[Stored items]
+===+
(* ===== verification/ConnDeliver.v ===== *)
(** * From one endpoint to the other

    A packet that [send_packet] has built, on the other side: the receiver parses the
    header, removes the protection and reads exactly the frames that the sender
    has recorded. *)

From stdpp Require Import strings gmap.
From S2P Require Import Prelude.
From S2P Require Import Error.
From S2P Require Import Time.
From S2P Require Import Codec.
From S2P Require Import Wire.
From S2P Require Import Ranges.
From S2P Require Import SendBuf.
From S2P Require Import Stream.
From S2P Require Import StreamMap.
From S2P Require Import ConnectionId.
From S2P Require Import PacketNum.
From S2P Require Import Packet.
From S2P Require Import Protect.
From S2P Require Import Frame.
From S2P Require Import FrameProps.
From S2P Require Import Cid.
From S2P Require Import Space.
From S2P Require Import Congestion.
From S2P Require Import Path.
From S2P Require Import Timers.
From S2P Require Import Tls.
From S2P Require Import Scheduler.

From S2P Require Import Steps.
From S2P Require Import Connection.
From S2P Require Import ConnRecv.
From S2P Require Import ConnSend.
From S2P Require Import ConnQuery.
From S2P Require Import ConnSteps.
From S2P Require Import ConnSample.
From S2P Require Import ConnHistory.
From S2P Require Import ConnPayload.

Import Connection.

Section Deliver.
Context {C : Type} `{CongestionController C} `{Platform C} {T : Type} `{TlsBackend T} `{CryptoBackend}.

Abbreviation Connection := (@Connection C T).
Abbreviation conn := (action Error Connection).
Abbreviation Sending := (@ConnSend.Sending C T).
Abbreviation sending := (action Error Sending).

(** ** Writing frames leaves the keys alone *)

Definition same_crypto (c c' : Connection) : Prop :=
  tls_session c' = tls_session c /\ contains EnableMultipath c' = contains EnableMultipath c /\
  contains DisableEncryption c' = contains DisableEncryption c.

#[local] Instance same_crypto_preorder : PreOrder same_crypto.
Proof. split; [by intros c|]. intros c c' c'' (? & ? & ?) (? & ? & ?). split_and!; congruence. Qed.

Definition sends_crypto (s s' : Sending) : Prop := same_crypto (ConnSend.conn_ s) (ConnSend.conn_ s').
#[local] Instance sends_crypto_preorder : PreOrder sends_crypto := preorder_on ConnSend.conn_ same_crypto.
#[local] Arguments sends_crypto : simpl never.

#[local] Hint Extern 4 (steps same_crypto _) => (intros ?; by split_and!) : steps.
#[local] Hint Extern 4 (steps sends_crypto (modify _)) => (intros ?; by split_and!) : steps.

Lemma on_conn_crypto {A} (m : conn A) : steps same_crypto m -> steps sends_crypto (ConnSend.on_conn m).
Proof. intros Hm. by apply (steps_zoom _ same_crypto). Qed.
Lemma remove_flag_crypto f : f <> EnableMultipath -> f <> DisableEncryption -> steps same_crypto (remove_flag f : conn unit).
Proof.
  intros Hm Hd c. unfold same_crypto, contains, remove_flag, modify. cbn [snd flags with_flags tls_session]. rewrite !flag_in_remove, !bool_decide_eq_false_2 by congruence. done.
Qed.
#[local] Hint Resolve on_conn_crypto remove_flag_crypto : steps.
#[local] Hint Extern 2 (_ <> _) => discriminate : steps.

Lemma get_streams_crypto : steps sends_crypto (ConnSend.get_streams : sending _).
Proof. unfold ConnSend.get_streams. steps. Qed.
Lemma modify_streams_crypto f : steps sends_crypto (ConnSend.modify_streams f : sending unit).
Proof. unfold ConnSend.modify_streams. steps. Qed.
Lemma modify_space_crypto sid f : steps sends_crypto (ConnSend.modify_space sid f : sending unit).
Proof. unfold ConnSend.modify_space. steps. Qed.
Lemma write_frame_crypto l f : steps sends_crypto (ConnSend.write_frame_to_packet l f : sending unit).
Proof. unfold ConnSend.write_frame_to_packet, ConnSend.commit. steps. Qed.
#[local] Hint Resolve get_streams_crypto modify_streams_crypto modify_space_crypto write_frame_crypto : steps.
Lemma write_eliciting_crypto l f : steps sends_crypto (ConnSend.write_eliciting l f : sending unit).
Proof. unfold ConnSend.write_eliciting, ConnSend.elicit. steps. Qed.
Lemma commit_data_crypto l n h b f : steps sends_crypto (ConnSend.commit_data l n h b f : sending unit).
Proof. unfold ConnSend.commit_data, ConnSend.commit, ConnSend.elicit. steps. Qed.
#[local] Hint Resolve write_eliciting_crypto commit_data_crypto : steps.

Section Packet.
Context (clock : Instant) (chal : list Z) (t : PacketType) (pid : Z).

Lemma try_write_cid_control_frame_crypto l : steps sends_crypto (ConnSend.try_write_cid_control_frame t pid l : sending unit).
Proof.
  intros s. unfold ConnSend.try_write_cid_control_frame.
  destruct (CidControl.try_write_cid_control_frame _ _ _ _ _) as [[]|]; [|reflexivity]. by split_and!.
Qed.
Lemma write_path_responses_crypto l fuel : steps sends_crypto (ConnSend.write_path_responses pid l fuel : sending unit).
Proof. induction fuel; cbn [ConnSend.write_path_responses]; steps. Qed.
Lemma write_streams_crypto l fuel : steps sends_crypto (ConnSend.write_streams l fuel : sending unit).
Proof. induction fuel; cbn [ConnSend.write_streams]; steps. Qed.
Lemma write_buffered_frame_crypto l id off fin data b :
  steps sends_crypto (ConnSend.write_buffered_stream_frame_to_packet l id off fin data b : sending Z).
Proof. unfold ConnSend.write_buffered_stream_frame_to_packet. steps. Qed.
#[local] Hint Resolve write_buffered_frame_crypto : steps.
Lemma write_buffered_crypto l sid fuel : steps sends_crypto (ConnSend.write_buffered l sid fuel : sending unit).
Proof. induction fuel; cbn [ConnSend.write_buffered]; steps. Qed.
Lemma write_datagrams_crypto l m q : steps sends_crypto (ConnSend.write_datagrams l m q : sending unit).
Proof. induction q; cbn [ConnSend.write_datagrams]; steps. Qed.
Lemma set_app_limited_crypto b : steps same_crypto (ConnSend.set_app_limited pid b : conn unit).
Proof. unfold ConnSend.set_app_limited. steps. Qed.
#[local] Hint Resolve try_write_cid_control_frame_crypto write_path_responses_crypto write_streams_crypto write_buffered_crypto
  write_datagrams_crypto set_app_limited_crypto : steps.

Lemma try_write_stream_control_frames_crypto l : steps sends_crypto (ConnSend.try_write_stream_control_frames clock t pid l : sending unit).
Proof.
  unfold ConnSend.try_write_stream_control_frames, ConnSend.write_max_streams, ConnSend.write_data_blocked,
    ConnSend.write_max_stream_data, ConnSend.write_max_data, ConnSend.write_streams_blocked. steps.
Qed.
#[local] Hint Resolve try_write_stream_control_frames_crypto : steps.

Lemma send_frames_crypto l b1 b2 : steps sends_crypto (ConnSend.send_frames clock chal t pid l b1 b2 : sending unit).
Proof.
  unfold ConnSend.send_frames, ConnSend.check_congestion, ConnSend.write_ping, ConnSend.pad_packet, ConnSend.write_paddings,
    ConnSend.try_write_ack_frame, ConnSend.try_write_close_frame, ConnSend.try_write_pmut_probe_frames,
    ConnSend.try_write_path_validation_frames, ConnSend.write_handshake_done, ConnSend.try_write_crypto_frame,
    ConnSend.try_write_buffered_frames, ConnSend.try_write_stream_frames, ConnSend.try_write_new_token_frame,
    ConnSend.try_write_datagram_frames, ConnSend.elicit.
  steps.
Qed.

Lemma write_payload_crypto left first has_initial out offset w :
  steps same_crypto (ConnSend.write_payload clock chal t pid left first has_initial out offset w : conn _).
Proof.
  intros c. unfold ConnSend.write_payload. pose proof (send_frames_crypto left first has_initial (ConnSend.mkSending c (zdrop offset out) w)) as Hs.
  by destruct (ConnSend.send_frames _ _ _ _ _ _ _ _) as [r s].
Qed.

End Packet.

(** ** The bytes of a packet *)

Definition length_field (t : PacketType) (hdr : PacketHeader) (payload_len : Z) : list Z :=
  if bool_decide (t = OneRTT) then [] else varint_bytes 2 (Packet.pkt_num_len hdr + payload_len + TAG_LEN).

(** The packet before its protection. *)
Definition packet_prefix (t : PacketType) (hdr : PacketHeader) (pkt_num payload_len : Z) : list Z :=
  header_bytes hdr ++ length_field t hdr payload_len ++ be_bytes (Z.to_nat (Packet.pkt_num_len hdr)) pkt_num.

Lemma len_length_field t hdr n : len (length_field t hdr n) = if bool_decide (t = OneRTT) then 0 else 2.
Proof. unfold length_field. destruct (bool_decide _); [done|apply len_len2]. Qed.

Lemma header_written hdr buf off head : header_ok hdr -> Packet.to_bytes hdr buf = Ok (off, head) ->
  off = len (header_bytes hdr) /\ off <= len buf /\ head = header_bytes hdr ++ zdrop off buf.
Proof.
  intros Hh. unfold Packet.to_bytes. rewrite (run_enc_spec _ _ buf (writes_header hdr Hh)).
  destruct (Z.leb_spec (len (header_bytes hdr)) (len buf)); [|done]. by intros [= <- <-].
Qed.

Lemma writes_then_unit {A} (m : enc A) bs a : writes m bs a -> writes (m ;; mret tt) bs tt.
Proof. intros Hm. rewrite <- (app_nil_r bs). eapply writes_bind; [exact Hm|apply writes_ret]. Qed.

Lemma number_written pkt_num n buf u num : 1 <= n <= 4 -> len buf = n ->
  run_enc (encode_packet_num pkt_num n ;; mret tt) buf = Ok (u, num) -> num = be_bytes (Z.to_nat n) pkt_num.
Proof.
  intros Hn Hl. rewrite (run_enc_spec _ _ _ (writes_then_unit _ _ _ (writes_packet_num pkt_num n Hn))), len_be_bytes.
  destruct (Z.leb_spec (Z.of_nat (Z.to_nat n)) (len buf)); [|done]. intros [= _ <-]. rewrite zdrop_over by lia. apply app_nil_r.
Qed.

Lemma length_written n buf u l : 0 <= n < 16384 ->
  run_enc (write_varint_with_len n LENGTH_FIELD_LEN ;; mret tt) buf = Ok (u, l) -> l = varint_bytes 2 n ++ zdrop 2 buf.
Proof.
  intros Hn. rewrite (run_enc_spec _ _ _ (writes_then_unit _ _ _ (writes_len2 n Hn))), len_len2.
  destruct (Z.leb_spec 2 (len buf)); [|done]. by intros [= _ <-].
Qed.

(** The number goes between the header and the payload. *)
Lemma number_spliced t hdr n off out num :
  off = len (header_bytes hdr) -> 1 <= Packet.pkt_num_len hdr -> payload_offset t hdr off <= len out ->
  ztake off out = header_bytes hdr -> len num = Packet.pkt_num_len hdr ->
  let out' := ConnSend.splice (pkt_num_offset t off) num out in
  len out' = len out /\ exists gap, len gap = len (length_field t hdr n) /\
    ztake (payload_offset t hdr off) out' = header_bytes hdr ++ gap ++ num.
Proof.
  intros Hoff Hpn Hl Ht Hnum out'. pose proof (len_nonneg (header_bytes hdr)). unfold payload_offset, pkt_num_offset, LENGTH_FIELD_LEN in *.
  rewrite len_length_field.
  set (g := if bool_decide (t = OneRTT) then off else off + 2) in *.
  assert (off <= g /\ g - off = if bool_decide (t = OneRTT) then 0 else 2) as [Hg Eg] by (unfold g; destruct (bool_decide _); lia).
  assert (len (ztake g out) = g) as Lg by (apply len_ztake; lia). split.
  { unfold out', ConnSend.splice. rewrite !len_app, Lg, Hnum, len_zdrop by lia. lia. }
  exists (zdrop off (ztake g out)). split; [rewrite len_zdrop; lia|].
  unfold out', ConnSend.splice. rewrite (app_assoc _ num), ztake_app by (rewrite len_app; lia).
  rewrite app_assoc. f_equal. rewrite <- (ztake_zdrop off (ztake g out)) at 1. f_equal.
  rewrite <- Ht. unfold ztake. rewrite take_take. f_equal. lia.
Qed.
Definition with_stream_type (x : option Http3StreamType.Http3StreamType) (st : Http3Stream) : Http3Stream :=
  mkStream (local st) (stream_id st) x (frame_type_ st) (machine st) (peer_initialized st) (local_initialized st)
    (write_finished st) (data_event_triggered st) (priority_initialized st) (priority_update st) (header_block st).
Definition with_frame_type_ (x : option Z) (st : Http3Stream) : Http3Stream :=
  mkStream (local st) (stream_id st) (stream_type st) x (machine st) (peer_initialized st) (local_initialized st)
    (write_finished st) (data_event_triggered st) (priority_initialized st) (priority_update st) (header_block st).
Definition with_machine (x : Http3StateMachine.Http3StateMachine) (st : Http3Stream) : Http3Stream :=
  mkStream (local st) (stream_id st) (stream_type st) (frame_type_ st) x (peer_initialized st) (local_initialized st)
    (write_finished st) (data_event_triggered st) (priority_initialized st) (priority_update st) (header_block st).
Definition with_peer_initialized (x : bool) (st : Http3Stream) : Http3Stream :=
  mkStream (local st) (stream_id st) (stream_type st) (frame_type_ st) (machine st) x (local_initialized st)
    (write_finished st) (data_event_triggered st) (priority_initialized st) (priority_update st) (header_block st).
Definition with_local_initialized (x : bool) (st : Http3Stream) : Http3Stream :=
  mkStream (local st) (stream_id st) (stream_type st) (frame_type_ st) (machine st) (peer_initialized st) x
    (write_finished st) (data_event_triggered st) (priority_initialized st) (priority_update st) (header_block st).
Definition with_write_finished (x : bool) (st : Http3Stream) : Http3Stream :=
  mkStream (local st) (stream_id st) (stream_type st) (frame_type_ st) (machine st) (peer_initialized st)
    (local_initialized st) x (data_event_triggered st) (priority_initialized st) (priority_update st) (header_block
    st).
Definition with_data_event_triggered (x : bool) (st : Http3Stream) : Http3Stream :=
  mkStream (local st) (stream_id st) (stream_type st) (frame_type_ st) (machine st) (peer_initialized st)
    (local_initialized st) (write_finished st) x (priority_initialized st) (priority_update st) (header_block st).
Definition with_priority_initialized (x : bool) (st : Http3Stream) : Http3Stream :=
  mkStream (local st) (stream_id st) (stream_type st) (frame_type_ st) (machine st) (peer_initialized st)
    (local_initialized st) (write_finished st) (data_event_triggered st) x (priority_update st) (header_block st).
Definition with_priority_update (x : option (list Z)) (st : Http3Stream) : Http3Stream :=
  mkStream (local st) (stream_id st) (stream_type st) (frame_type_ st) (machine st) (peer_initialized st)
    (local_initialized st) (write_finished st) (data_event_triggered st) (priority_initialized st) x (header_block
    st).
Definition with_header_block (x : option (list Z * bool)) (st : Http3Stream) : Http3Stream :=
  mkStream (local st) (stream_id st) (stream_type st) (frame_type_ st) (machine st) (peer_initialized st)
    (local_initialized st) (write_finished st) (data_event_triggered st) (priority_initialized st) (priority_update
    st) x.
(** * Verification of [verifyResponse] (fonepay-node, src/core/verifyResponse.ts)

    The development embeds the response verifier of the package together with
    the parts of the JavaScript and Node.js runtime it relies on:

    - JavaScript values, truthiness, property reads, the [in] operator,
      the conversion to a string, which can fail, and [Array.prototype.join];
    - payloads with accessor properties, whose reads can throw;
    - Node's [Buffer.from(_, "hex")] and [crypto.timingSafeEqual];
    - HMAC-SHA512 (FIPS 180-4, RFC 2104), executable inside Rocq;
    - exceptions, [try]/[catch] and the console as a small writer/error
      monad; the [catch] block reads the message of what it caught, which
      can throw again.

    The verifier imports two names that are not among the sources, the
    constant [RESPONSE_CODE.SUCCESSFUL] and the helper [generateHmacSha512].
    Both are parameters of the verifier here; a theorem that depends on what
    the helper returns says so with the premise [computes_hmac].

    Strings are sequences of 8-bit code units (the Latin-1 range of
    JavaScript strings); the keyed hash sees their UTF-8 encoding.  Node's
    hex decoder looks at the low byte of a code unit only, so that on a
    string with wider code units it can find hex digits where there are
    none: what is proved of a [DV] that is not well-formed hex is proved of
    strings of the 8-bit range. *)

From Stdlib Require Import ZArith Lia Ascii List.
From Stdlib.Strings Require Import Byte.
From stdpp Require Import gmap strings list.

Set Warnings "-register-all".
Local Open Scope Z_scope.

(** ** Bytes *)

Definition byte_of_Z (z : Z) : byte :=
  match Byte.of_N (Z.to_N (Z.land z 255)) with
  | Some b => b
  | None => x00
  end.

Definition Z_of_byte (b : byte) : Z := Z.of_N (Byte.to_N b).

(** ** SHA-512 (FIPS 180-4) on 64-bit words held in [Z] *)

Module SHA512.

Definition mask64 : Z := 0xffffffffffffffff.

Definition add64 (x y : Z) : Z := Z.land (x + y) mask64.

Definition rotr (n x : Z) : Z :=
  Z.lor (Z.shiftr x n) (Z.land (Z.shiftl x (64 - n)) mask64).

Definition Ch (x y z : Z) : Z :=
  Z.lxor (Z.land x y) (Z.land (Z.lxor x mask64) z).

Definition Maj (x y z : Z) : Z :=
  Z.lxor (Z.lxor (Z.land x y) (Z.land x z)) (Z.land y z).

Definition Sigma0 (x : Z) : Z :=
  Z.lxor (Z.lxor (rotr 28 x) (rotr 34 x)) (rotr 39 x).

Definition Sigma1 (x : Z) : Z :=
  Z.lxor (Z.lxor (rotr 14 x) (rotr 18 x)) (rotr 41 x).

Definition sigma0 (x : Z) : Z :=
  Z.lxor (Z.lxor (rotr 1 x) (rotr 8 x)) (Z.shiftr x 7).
+===+
= EXERCISE GOAL =
Your answer should consist of copies of the lines above that include the string "verifier".

= TASK SOLUTION =
    The development embeds the response verifier of the package together with
    The verifier imports two names that are not among the sources, the
    Both are parameters of the verifier here; a theorem that depends on what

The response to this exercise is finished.